[Bressant by Julian Hawthorne]@TWC D-Link bookBressant CHAPTER VI 10/14
It is not to be described or analyzed; like the blue of heaven, it is the infinitely elusive property which is the very secret and necessity of its existence. Cornelia looked searchingly at this face, and, though much of its subtlest charm must necessarily have been lost upon her, she saw a great deal that gave her pleasure.
She had never been subjected to that awakening but coarsening process which teaches a girl to call herself a beauty; but there is a certain amount of instinctive perception, in these matters, and she could not but know that what had virtue to gratify her would not lack in effect over others.
Nor was she in the habit of taking stock of herself in the looking-glass; only to-night she seemed to have an especial motive in making or renewing her own acquaintance. At length she dropped her eyes, and, with nimble fingers and swiftly-applied hair-pins, wound up her hair into its nocturnal knot. She removed her ear-rings and rings, and put them into the vase; but here reverie overtook her once more, and held her in a meditative half-smile, until consciousness revived, and startled the blood into her cheeks.

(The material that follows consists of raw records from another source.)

(** ** Filter tests *)
Definition when_flag (f : filter) (flag : Z) (test : res bool) : res bool :=
  if has_flag (index f) flag then test else Ok false.

Definition filter_iface (f : filter) (ifname : bytes) : res bool :=
  when_flag f FILTER_CI
    (hay ← arr_str ifname; needle ← arr_str (iface f);
     Ok (bool_decide (is_Some (strstr hay needle)))).

Definition filter_vlan_tci (f : filter) (m : bytes) (vlan : option Z) : res bool :=
  when_flag f FILTER_VLAN
    match vlan with
    | None => Ok false
    | Some v => tci ← be16 m (v + 14); Ok (Z.land tci (vlan_tci_mask f) =? vlan_tci f)
    end.

Definition filter_h_proto (f : filter) (h_proto : Z) : res bool :=
  when_flag f FILTER_ETH_TYPE (Ok (Z.land h_proto (eth_type_mask f) =? eth_type f)).

Definition filter_eth_src (f : filter) (m : bytes) (ether : Z) : res bool :=
  when_flag f FILTER_ETH_SRC
    (a ← slice m (ether + 6) 6; Ok (matchEth (eth_src f) (eth_src_mask f) a)).

Definition filter_eth_dst (f : filter) (m : bytes) (ether : Z) : res bool :=
  when_flag f FILTER_ETH_DST
    (a ← slice m ether 6; Ok (matchEth (eth_dst f) (eth_dst_mask f) a)).

Definition filter_ip_proto (f : filter) (m : bytes) (ip : option Z) : res bool :=
  when_flag f FILTER_IP_PROTO
    match ip with None => Ok false | Some ip => p ← ip_p m ip; Ok (ip_proto f =? p) end.

Definition filter_ip_src (f : filter) (m : bytes) (ip : option Z) : res bool :=
  when_flag f FILTER_IP_SRC
    match ip with
    | None => Ok false
    | Some ip => a ← ip_src_addr m ip; Ok (Z.land a (ip_src_mask f) =? ip_src f)
    end.

Definition filter_ip_dst (f : filter) (m : bytes) (ip : option Z) : res bool :=
  when_flag f FILTER_IP_DST
    match ip with
    | None => Ok false
    | Some ip => a ← ip_dst_addr m ip; Ok (Z.land a (ip_dst_mask f) =? ip_dst f)
    end.

Definition filter_src_port (f : filter) (p : Z) : res bool :=
  when_flag f FILTER_SRC_PORT (Ok (src_port f =? Z.land p (src_port_mask f))).

Definition filter_dst_port (f : filter) (p : Z) : res bool :=
  when_flag f FILTER_DST_PORT (Ok (dst_port f =? Z.land p (dst_port_mask f))).

Definition filter_port (f : filter) (src dst : Z) : res bool :=
  when_flag f FILTER_PORT
    (Ok ((port f =? Z.land src (port_mask f)) || (port f =? Z.land dst (port_mask f)))).

Definition filter_mampid (f : filter) (m : bytes) : res bool :=
  when_flag f FILTER_MAMPID (Ok (strncmp (cstr (mampid f)) (cstr m) 8 =? 0)).

Definition filter_start_time (f : filter) (time : timepico) : res bool :=
  when_flag f FILTER_START_TIME (Ok (timecmp (starttime f) time <=? 0)).

Definition filter_end_time (f : filter) (time : timepico) : res bool :=
  when_flag f FILTER_END_TIME (Ok (0 <? timecmp (endtime f) time)).

Definition frame_dt_test (f : filter) (time : timepico) : bool :=
  if timecmp time (frame_last_ts f) <? 0 then true
  else
    let iat := timepico_sub time (frame_last_ts f) in
    timecmp iat (frame_max_dt f) <=? 0.
Definition filter_frame_dt (f : filter) (time : timepico) : res bool :=
  when_flag f FILTER_FRAME_MAX_DT (Ok (frame_dt_test f time)).

Definition filter_frame_num (f : filter) : bool :=
  match frame_num f with
  | [] => false
  | node :: _ =>
      if frame_counter f <? lower node then false
      else if (0 <? upper node) && (upper node <? frame_counter f) then false
      else true
  end.

(** ** Matching *)

(** What [filter_core] finds before it runs the tests. *)
Record headers := {
  hd_proto : Z;
  hd_vlan : option Z;
  hd_ip : option Z;
  hd_sport : Z;
  hd_dport : Z;
}.

(** [find_udp_header] runs after [find_tcp_header] and overwrites the ports only
    when it finds a header. *)
Definition find_headers (m : bytes) : res headers :=
  t ← h_proto m 0;
  '(vlan, t) ← find_ether_vlan_header m 0 t;
  found ← find_ipv4_header m 0;
  let ip := fst <$> found in
  tcp ← find_tcp_header m 0 0 ip true;
  udp ← find_udp_header m 0 0 ip true;
  let ports := match udp, tcp with
               | Some (_, p), _ => p
               | None, Some (_, p) => p
               | None, None => (0, 0)
               end in
  Ok {| hd_proto := t; hd_vlan := vlan; hd_ip := ip; hd_sport := fst ports; hd_dport := snd ports |}.

(** [match |= test << offset], test by test. *)
Fixpoint match_bits (tests : list (res bool * Z)) (acc : Z) : res Z :=
  match tests with
  | [] => Ok acc
  | (test, offset) :: tests =>
      b ← test;
      match_bits tests (Z.lor acc (Z.shiftl (Z.b2z b) offset))
  end.

Definition filter_tests (f : filter) (m : bytes) (head : cap_header) (h : headers) : list (res bool * Z) :=
  [ (filter_dst_port f (hd_dport h), OFFSET_DST_PORT)
  ; (filter_src_port f (hd_sport h), OFFSET_SRC_PORT)
  ; (filter_ip_dst f m (hd_ip h), OFFSET_IP_DST)
  ; (filter_ip_src f m (hd_ip h), OFFSET_IP_SRC)
  ; (filter_ip_proto f m (hd_ip h), OFFSET_IP_PROTO)
  ; (filter_eth_dst f m 0, OFFSET_ETH_DST)
  ; (filter_eth_src f m 0, OFFSET_ETH_SRC)
  ; (filter_h_proto f (hd_proto h), OFFSET_ETH_TYPE)
  ; (filter_vlan_tci f m (hd_vlan h), OFFSET_VLAN)
  ; (filter_iface f (nic head), OFFSET_IFACE)
  ; (filter_mampid f (head_mampid head), OFFSET_MAMPID)
  ; (filter_end_time f (ts head), OFFSET_END_TIME)
  ; (filter_start_time f (ts head), OFFSET_START_TIME)
  ; (filter_port f (hd_sport h) (hd_dport h), OFFSET_PORT)
  ; (filter_frame_dt f (ts head), OFFSET_FRAME_MAX_DT)
  ; (Ok (filter_frame_num f), OFFSET_FRAME_NUM) ].

Definition filter_core (f : filter) (pkt : bytes) (head : cap_header) : res bool :=
  h ← find_headers pkt;
  m ← match_bits (filter_tests f pkt head h) 0;
  if mode f =? FILTER_AND then Ok (m =? index f)
  else if mode f =? FILTER_OR then Ok (0 <? m)
  else Abort.

Section Match.
(** libpcap's interpreter: zero rejects the packet. *)
Variable bpf_filter : list bpf_insn -> bytes -> Z -> Z -> Z.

She walked over to her little sofa, with dispatch and business in her step, and sat down to unlace her boots. There is something in these little ever-recurring actions, however--these things which we do so often as to do them unconsciously--which predisposes to thought and reflection.
Cornelia, having untied the knot, had not got farther than the fourth hole from the top, her eyes meanwhile wandering slowly around the picturesque but rather disorderly little room, before she became dreamily interested in watching the shadow of a neck-scarf she had hung upon the support of the looking-glass, projected upon the wall by the flickering light of the candle.